[Records from a dataset]
•••
(* ===== verification/ReflectionTheorems.v ===== *)
(** * What the reflection pass guarantees

    The prompt of the verifier is within its budget and its manifest is of what it shows; an accepted
    answer is backed, decision by decision, by the manifest of its call; the candidates published are
    the supported ones. *)

From Stdlib Require Import String QArith.
From stdpp Require Import numbers gmap sets list.
From S2P Require Import Prelude PyText PyHash UnifiedDiff DiffMap Verdict RunFailures PolicyErrors.
From S2P Require Import ReviewIgnore PolicyDocuments PolicySnapshots VcsInput RunCoverage Findings.
From S2P Require Import PromptRender PromptBudget Manifests ManifestFacts AnswersV2 Reflection.
From S2P Require Import FindingsFacts ReflectionFacts.
#[local] Open Scope Z_scope.

Section Theorems.
Context (repr : pystr → pystr).
Context (full_match : pystr → pystr → bool).
Context (float : Type) (fl : Q → float) (fmul : float → float → float) (math_log : Z → float).
Context (flt feq : float → float → bool).
Context (markdown_parse : pystr → list MdToken).
Context (read_prompt : pystr → result pystr pystr).

Abbreviation build := (build_verifier_prompt repr full_match float fl fmul math_log flt feq read_prompt).
Abbreviation verify :=
  (verify_recorded repr full_match float fl fmul math_log flt feq markdown_parse read_prompt).

(** C28.  A prompt of the verifier built for a snapshot is within the send budget of its profile (so
    the guard before the call never reports an overflow, only the provenance of the manifest); it
    shows the policy and every candidate, and of the code only parts of the changed files and excerpts
    the candidates cite; its manifest is that of what is shown. *)
Theorem verifier_prompt_fits b candidates c call_id window b' p m s :
  rx_policy_snapshot c = Some s →
  build b candidates c call_id window = Ok (b', p, m) →
  ∃ counter budget policy files excerpts retrieved shown,
    token_counter_for (ep_counter_version (sn_execution_profile s)) = Ok counter
    ∧ send_budget_for (sn_execution_profile s) true window = Ok budget
    ∧ tc_count counter (vp_system p) + tc_count counter (vp_user p) ≤ budget
    ∧ verifier_guard markdown_parse c p m window
      = map_err of_ignore (verify_provenance_pre_send_guard markdown_parse m (Some c) (Some s))
    ∧ policy_blocks repr c = Ok policy
    ∧ user_message (policy ++ conventions_blocks c) candidates files excerpts retrieved = Ok (vp_user p)
    ∧ shows (rx_changed_files c) files
    ∧ excerpts `sublist_of` cited_excerpts (rx_context_blocks c) candidates
    ∧ retrieved `sublist_of`
        (if rx_retrieved_section c then cited_retrieved (rx_retrieved c) candidates else [])
    ∧ build_manifest repr (shown_context c files excerpts retrieved) call_id Stage_verification
        Recovery_none (Some counter) = Ok shown
    ∧ cm_blocks m = cm_blocks shown ++ (conventions_block (Some counter) <$> conventions_blocks c)
                    ++ (candidate_block (Some counter) <$> candidates).
Proof.
  intros Hs H. unfold build_verifier_prompt in H. rewrite Hs in H. cbn [mbind option_bind] in H.
  apply bind_ok in H as (bound & _ & (counter & Hc%map_err_ok & H)%bind_ok).
  apply bind_ok in H as (_ & _ & (policy & Hp%map_err_ok & ([[fs es] rs] & Hf & H)%bind_ok)%bind_ok).
  apply bind_ok in H as (user & Hu%map_err_ok & (shown & Hm%map_err_ok & H)%bind_ok).
  eapply shown_code_ok in Hf as (budget & user' & Hb & Hu' & Hle & Hfiles & He & Hr); [|done].
  assert (user' = user) as -> by congruence.
  unfold has_snapshot in Hm, H. rewrite Hs in Hm, H. injection H as <- <- <-.
  exists counter, budget, policy, fs, es, rs, shown. split_and!; try done.
  unfold verifier_guard. rewrite Hs, Hc. cbn [map_err mbind result_bind]. rewrite Hb.
  cbn [map_err mbind result_bind vp_system vp_user]. rewrite (proj2 (Z.ltb_ge _ _)); done.
Qed.

(** C27.  When the candidates have distinct ids, an answer has no error exactly when its decisions
    are one per candidate and each is backed by the manifest: every evidence reference names shown
    lines of a code block at the revision of its side, every requirement reference names shown lines
    of a policy document or the line of its check in the defaults, and a decision that supports or
    contradicts a candidate that names a rule cites that rule (a decision of insufficient context need
    not). *)
Theorem answer_backed_exact decisions candidates m meta check_lines :
  NoDup (ci_candidate_id <$> candidates) →
  verification_answer_errors decisions candidates m meta check_lines = [] ↔
  vd_candidate_id <$> decisions ≡ₚ ci_candidate_id <$> candidates
  ∧ ∀ d cand, d ∈ decisions → cand ∈ candidates → vd_candidate_id d = ci_candidate_id cand →
      decision_backed m meta check_lines cand d.
Proof.
  intros Hn. rewrite answer_errors_nil, (one_to_one_spec _ _ Hn). split; intros [Hp H]; split; [done| |done|].
  - intros d cand Hd Hc E. apply H; [done|]. rewrite E. by apply last_with_key.
  - intros d cand Hd Hc. apply find_first_some in Hc as [Hin E%str_eqb_eq].
    apply in_rev, list_elem_of_In in Hin. by apply H.
Qed.

(** A verified run publishes exactly the candidates with a supporting decision.  When the pass
    accepts an answer for candidates of distinct ids, the manifest of its call backs the one decision
    of each candidate; a candidate is kept when that decision supports it, which then cites evidence,
    and is reported as dropped with its status and reason otherwise. *)
Theorem published_is_backed b window call_id model candidates c record :
  NoDup (ci_candidate_id <$> candidates) → candidates ≠ [] →
  verify b window call_id model candidates c = Ok record →
  let published := filter_verified_candidates candidates (vc_decisions record) in
  ∃ b' prompt base reply check_lines,
    build b candidates c call_id window = Ok (b', prompt, base)
    ∧ verifier_guard markdown_parse c prompt base window = Ok tt
    ∧ service_defaults_check_lines repr c = Ok check_lines
    ∧ model prompt base (λ ds m, verification_answer_errors ds candidates m (rx_pr_meta c) check_lines)
      = Ok reply
    ∧ vc_accepted_call_id record = vr_accepted_call_id reply
    ∧ (∀ cand, cand ∈ candidates → ∃ d,
        d ∈ vc_decisions record ∧ vd_candidate_id d = ci_candidate_id cand
        ∧ decision_backed (default base (vr_accepted_manifest reply)) (rx_pr_meta c) check_lines cand d
        ∧ (cand ∈ fst published ↔ vd_status d = Ver_supported)
        ∧ (cand ∈ fst published → vd_evidence_refs d ≠ [])
        ∧ (cand ∉ fst published → (cand, vd_status d, vd_reason d) ∈ snd published))
    ∧ fst published ++ (fst ∘ fst <$> snd published) ≡ₚ candidates.
Proof.
  intros Hn Hne H published. destruct (verify_recorded_ok _ _ _ _ _ _ _ _ _ _ _ _ _ _ _ _ _ Hne H)
    as (b' & prompt & base & reply & lines & Hb & Hg & Hl & Hr & Hid & Hv & He).
  exists b', prompt, base, reply, lines. split_and!; [done..| |apply published_partition].
  intros cand Hc. by apply (backed_decision _ _ _ _ _ _ Hn He (read_answer_valid _ _ Hv)).
Qed.
End Theorems.

(** ** A candidate, its prompt and an answer *)

Definition verifier_text : pystr := u8 "Verify each finding.".
Definition verifier_resource (name : pystr) : result pystr pystr :=
  if name =?s u8 "review.verifier.v2.md" then Ok verifier_text else Err (u8 "no such file").
Definition verified_snapshot : PolicySnapshot :=
  mkPolicySnapshot 1 7%N 5%N 4%N (u8 "base") (missing_document RULES_DOCUMENT_PATH)
    (missing_document AGENTS_DOCUMENT_PATH) [] [] PARSER_PROFILE [] [] [] []
    PRIORITY_MATCHER_VERSION 8%N []
    (mkPromptBindings (u8 "r") (u8 "c") (default [] (sha256_text verifier_text)) [] [] [] [] [] (u8 "v2")
       (Some 1%N) (Some 2%N) (Some 3%N))
    (mkExecutionProfile (u8 "fast") (u8 "m") (u8 "m") None 12000 60000 4 None None None (Some (u8 "r")) None
       (Some (u8 "tokenizer/v1")) (Some (u8 "counter/v2")) (Some (u8 "0")) (Some (u8 "v2"))
       (Some (u8 "recovery/v1")) (Some (u8 "budget/v1"))) (u8 "d") None None None.
Definition verified_context : ReviewContext :=
  mkReviewContext (rx_system gap_context) [] None (rx_conventions gap_context) (rx_pr_meta gap_context)
    [gap_file; mkChangedFile (u8 "b.py") Status_modified [mkDiffLine 3 Row_added (u8 "v")] None] []
    (Some verified_snapshot) Th_all [] [] false 0.
Definition verified_candidate : CandidateFindingItem :=
  mkCandidateFindingItem (u8 "c1")
    (mkReviewFindingV2 (f2_finding (AnswersV2.sample_finding 2)) [mkEvidenceRef gap_block_id 1 2]).
Definition verified_builder : VerifierPromptBuilder :=
  mkVerifierPromptBuilder (u8 "v2") verifier_text verifier_text.

(** A prompt of 300 tokens has room for the lines of the candidate only. *)
Definition verified_prompt
  : result VerifyExc (VerifierPromptBuilder * VerifierPrompt * CallManifest) :=
  build_verifier_prompt id (λ _ _, false) Z (λ _, 1) Z.mul id Z.ltb Z.eqb verifier_resource
    verified_builder [verified_candidate] verified_context 9%N (Some 300).

Definition supporting_answer : list VerificationDecision :=
  [mkVerificationDecision (u8 "c1") Ver_supported (u8 "The guard is missing.")
     [mkEvidenceRef gap_block_id 1 2] []].
Definition supporting_reply : VerifierReply :=
  mkVerifierReply (Raw_decisions supporting_answer) (Some 9%N) None None.

Lemma verifier_prompt_fits_witness :
  match verified_prompt with
  | Ok (_, p, m) =>
      ∃ counter budget,
        token_counter_for (ep_counter_version (sn_execution_profile verified_snapshot)) = Ok counter
        ∧ send_budget_for (sn_execution_profile verified_snapshot) true (Some 300) = Ok budget
        ∧ tc_count counter (vp_system p) + tc_count counter (vp_user p) ≤ budget
  | Err _ => False
  end.
Proof.
  pose proof (λ b' p m, verifier_prompt_fits id (λ _ _, false) Z (λ _, 1) Z.mul id Z.ltb Z.eqb (λ _, [])
    verifier_resource verified_builder [verified_candidate] verified_context 9%N (Some 300) b' p m
    verified_snapshot eq_refl) as H.
  assert (Hok : is_ok verified_prompt = true) by (vm_compute; reflexivity).
  change (build_verifier_prompt _ _ _ _ _ _ _ _ _ _ _ _ _ _) with verified_prompt in H.
  destruct verified_prompt as [[[b' p] m]|]; [|discriminate Hok].
  destruct (H b' p m eq_refl) as (counter & budget & _ & _ & _ & _ & _ & Hc & Hb & Hle & _).
  exists counter, budget. split; [exact Hc|split; [exact Hb|exact Hle]].
Defined.

Lemma answer_backed_exact_witness :
  verification_answer_errors supporting_answer [verified_candidate] gap_manifest (rx_pr_meta gap_context) []
    = [] ↔
  vd_candidate_id <$> supporting_answer ≡ₚ ci_candidate_id <$> [verified_candidate]
  ∧ ∀ d cand, d ∈ supporting_answer → cand ∈ [verified_candidate] →
      vd_candidate_id d = ci_candidate_id cand →
      decision_backed gap_manifest (rx_pr_meta gap_context) [] cand d.
Proof. apply answer_backed_exact. cbn. apply NoDup_singleton. Defined.

Example backed_answer :
  verification_answer_errors supporting_answer [verified_candidate] gap_manifest (rx_pr_meta gap_context) []
  = [].
Proof. vm_compute. reflexivity. Qed.

Lemma published_is_backed_witness :
  [verified_candidate] ≠ []
  ∧ fst (filter_verified_candidates [verified_candidate] supporting_answer)
    ++ (fst ∘ fst <$> snd (filter_verified_candidates [verified_candidate] supporting_answer))
    ≡ₚ [verified_candidate].
Proof.
  split; [discriminate|].
  destruct (published_is_backed id (λ _ _, false) Z (λ _, 1) Z.mul id Z.ltb Z.eqb (λ _, [])
    verifier_resource verified_builder (Some 300) 9%N (λ _ _ _, Ok supporting_reply) [verified_candidate]
    verified_context (mkVerificationRecord supporting_answer [u8 "c1"] (Some 9%N) None))
    as (? & ? & ? & ? & ? & _ & _ & _ & _ & _ & _ & H).
  - apply NoDup_singleton.
  - discriminate.
  - vm_compute. reflexivity.
  - exact H.
Defined.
•••
• **Brief**: Please transcribe only the lines in the records above running from the line that has "decision_backed m meta" through the line that has "as (b' & prompt", both included, exactly as they appear.

• **Solution**:
      decision_backed m meta check_lines cand d.
Proof.
  intros Hn. rewrite answer_errors_nil, (one_to_one_spec _ _ Hn). split; intros [Hp H]; split; [done| |done|].
  - intros d cand Hd Hc E. apply H; [done|]. rewrite E. by apply last_with_key.
  - intros d cand Hd Hc. apply find_first_some in Hc as [Hin E%str_eqb_eq].
    apply in_rev, list_elem_of_In in Hin. by apply H.
Qed.

(** A verified run publishes exactly the candidates with a supporting decision.  When the pass
    accepts an answer for candidates of distinct ids, the manifest of its call backs the one decision
    of each candidate; a candidate is kept when that decision supports it, which then cites evidence,
    and is reported as dropped with its status and reason otherwise. *)
Theorem published_is_backed b window call_id model candidates c record :
  NoDup (ci_candidate_id <$> candidates) → candidates ≠ [] →
  verify b window call_id model candidates c = Ok record →
  let published := filter_verified_candidates candidates (vc_decisions record) in
  ∃ b' prompt base reply check_lines,
    build b candidates c call_id window = Ok (b', prompt, base)
    ∧ verifier_guard markdown_parse c prompt base window = Ok tt
    ∧ service_defaults_check_lines repr c = Ok check_lines
    ∧ model prompt base (λ ds m, verification_answer_errors ds candidates m (rx_pr_meta c) check_lines)
      = Ok reply
    ∧ vc_accepted_call_id record = vr_accepted_call_id reply
    ∧ (∀ cand, cand ∈ candidates → ∃ d,
        d ∈ vc_decisions record ∧ vd_candidate_id d = ci_candidate_id cand
        ∧ decision_backed (default base (vr_accepted_manifest reply)) (rx_pr_meta c) check_lines cand d
        ∧ (cand ∈ fst published ↔ vd_status d = Ver_supported)
        ∧ (cand ∈ fst published → vd_evidence_refs d ≠ [])
        ∧ (cand ∉ fst published → (cand, vd_status d, vd_reason d) ∈ snd published))
    ∧ fst published ++ (fst ∘ fst <$> snd published) ≡ₚ candidates.
Proof.
  intros Hn Hne H published. destruct (verify_recorded_ok _ _ _ _ _ _ _ _ _ _ _ _ _ _ _ _ _ Hne H)
    as (b' & prompt & base & reply & lines & Hb & Hg & Hl & Hr & Hid & Hv & He).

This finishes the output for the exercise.